REQUIRED ACTION: Please retype the records below exactly, from the first line down to and including the line with "There is no".

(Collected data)
——

(* ===== verification/FlagAlltoall.v ===== *)
(** * All-to-all with one flag per peer

    The all-to-all variants in which each thread serves some peers: it puts the
    block of a peer, adds one to a flag there, waits for the flag of the peer and
    clears it (src/ipc/context_ipc_tmpl_device.hpp,
    src/ipc/context_ipc_tmpl_device_das.hpp, src/ipc/context_ipc_device_coll.cpp,
    src/gda/context_gda_device_coll.cpp, src/gda/context_gda_tmpl_device.hpp).
    There is no barrier: two halves of the flag array are used in turn, by the
    parity of a sequence number of the team.  The variants over network cards post
    their puts and flags to queue pairs; here are the accesses that they and the
    cards make, and [GdaAlltoall] models the posting and derives correctness.

    A work-group is a list of stages that [__syncthreads] separates, a stage a list
    of threads, and a thread a list of accesses to memory, which are interleaved in
    any order with those of the other threads and PEs.  The correctness theorems
    are about any code with the order of accesses that [flag_code] states; the
    variants are shown to be such code.

    PEs are named by their rank in the team.  A put takes two accesses, between
    which the block has arbitrary contents.  The sequence number is an integer: its
    parity is that of the [uint64_t] of the source. *)

From Stdlib Require Import ZArith Lia.
From stdpp Require Import base option numbers list relations.
From S2P Require Import Prelude.

(** ** Accesses *)

(** [Put q] and [PutEnd q]: the block of peer [q] is put.  [Add q i]: one is added
    to flag [i] of peer [q].  [Signal q i v]: flag [i] of peer [q] is set.
    [Wait i v]: the own flag [i] is awaited to be [v].  [Store i v]: it is set.
    [Bump]: the sequence number is incremented.  [Copy q]: the block of peer [q]
    is copied from the staging buffer. *)
Inductive op :=
  | Put (q : Z)
  | PutEnd (q : Z)
  | Add (q i : Z)
  | Signal (q i v : Z)
  | Wait (i v : Z)
  | Store (i v : Z)
  | Bump
  | Copy (q : Z).

#[export] Instance op_eq_dec : EqDecision op.
Proof. solve_decision. Defined.

Inductive buffer := Dst (n : nat) | Tmp.

#[export] Instance buffer_eq_dec : EqDecision buffer.
Proof. solve_decision. Defined.

Section machine.
Context {T : Type}.

(** One call: the elements of a block and the range of it that the call sends, what
    each PE sends to each peer (sender, receiver, index), the distance of two slots
    of the staging buffer if blocks are put there, and the code of a PE for a value
    of its sequence number. *)
Record call := mkCall {
  nelems : Z;
  elem_offset : Z;
  elem_count : Z;
  source : Z -> Z -> Z -> T;
  staging : option Z;
  code : Z -> Z -> list (list (list op))
}.

Context (calls : list call).

Inductive counter :=
  | Out (n : nat)
  | In (n : nat) (threads : list (list op)) (stages : list (list (list op))).

Record state := mkState {
  mem : buffer -> Z -> Z -> T;
  pSync : Z -> Z -> Z;
  alltoall_sequence_number : Z -> Z;
  pc : Z -> counter
}.

(** ** One step *)

Definition goto (me : Z) (k : counter) (s : state) : state :=
  mkState (mem s) (pSync s) (alltoall_sequence_number s) (upd (pc s) me k).

Definition set_mem (b : buffer) (q lo len : Z) (f : Z -> T) (s : state) : state :=
  mkState (fun b' => if decide (b' = b) then write (mem s b) q lo len f else mem s b')
    (pSync s) (alltoall_sequence_number s) (pc s).

Definition set_flag (q i v : Z) (s : state) : state :=
  mkState (mem s) (write (pSync s) q i 1 (fun _ => v)) (alltoall_sequence_number s) (pc s).

Definition bump (me : Z) (s : state) : state :=
  mkState (mem s) (pSync s) (upd (alltoall_sequence_number s) me (alltoall_sequence_number s me + 1)) (pc s).

(** Where the block of PE [me] goes. *)
Definition put_block (c : call) (n : nat) (me q : Z) (f : Z -> T) (s : state) : state :=
  match staging c with
  | None => set_mem (Dst n) q (me * nelems c + elem_offset c) (elem_count c) f s
  | Some pitch => set_mem Tmp q (me * pitch) (elem_count c) f s
  end.

Definition exec_op (junk : Z -> T) (c : call) (n : nat) (me : Z) (o : op) (s : state) : option state :=
  match o with
  | Put q => Some (put_block c n me q junk s)
  | PutEnd q => Some (put_block c n me q (fun x => source c me q (elem_offset c + x)) s)
  | Add q i => Some (set_flag q i (pSync s q i + 1) s)
  | Signal q i v => Some (set_flag q i v s)
  | Wait i v => if pSync s me i =? v then Some s else None
  | Store i v => Some (set_flag me i v s)
  | Bump => Some (bump me s)
  | Copy q =>
      Some (set_mem (Dst n) me (q * nelems c + elem_offset c) (elem_count c)
        (fun x => mem s Tmp me (q * default (nelems c) (staging c) + x)) s)
  end.

Definition all_empty (l : list (list op)) : bool := forallb (fun r => match r with [] => true | _ => false end) l.

(** The next stage, or the return from the call. *)
Definition next_stage (n : nat) (stages : list (list (list op))) : counter :=
  match stages with [] => Out (S n) | th :: st => In n th st end.

(** One step of thread [t] of PE [me], or of the PE as a whole between stages. *)
Definition exec (junk : Z -> T) (me : Z) (t : nat) (s : state) : option state :=
  match pc s me with
  | Out n =>
      match calls !! n with
      | None => None
      | Some c => Some (goto me (next_stage n (code c (alltoall_sequence_number s me) me)) s)
      end
  | In n threads stages =>
      match calls !! n with
      | None => None
      | Some c =>
          if all_empty threads then Some (goto me (next_stage n stages) s)
          else match threads !! t with
               | Some (o :: r) =>
                   s' ← exec_op junk c n me o s; Some (goto me (In n (<[t := r]> threads) stages) s')
               | _ => None
               end
      end
  end.

Context (PE_size : Z).

Definition is_pe (p : Z) : Prop := 0 <= p < PE_size.

Inductive step (s : state) : state -> Prop :=
  | step_thread junk p t s' : is_pe p -> exec junk p t s = Some s' -> step s s'.

(** Before the first call all flags are clear. *)
Definition initial (s : state) : Prop :=
  forall p, is_pe p -> pc s p = Out 0 /\ alltoall_sequence_number s p = 0 /\ forall i, pSync s p i = 0.

Definition finished (s : state) : Prop := forall p, is_pe p -> pc s p = Out (length calls).

(** ** The order of accesses *)

(** Offset of the flags of a call. *)
Definition alltoall_pSync_offset (n : Z) : Z := n mod 2 * PE_size.

(** The access that has to come later. *)
Definition needs (off me : Z) (o : op) : option op :=
  match o with
  | Put q => Some (PutEnd q)
  | PutEnd q => Some (Add q (off + me))
  | Wait i _ => Some (Store i 0)
  | _ => None
  end.

(** Puts before their flag, waits before the clearing, no flag raised after a wait. *)
Fixpoint ordered (off me : Z) (r : list op) : Prop :=
  match r with
  | [] => True
  | o :: r' =>
      match needs off me o with Some o' => o' ∈ r' | None => True end /\
      match o with Wait _ _ => forall q i, Add q i ∉ r' | _ => True end /\
      ordered off me r'
  end.

Definition valid (off me : Z) (o : op) : Prop :=
  match o with
  | Put q | PutEnd q => is_pe q
  | Add q i => is_pe q /\ i = off + me
  | Wait i v => v = 1 /\ exists q, is_pe q /\ i = off + q
  | Store i v => v = 0 /\ exists q, is_pe q /\ i = off + q
  | Bump => True
  | _ => False
  end.

Record flag_threads (n me : Z) (l : list (list op)) : Prop := {
  ft_ordered : Forall (ordered (alltoall_pSync_offset n) me) l;
  ft_nodup : NoDup (concat l);
  ft_valid : Forall (valid (alltoall_pSync_offset n) me) (concat l)
}.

——

SOLUTION FOR THIS TASK:
(* ===== verification/FlagAlltoall.v ===== *)
(** * All-to-all with one flag per peer

    The all-to-all variants in which each thread serves some peers: it puts the
    block of a peer, adds one to a flag there, waits for the flag of the peer and
    clears it (src/ipc/context_ipc_tmpl_device.hpp,
    src/ipc/context_ipc_tmpl_device_das.hpp, src/ipc/context_ipc_device_coll.cpp,
    src/gda/context_gda_device_coll.cpp, src/gda/context_gda_tmpl_device.hpp).
    There is no barrier: two halves of the flag array are used in turn, by the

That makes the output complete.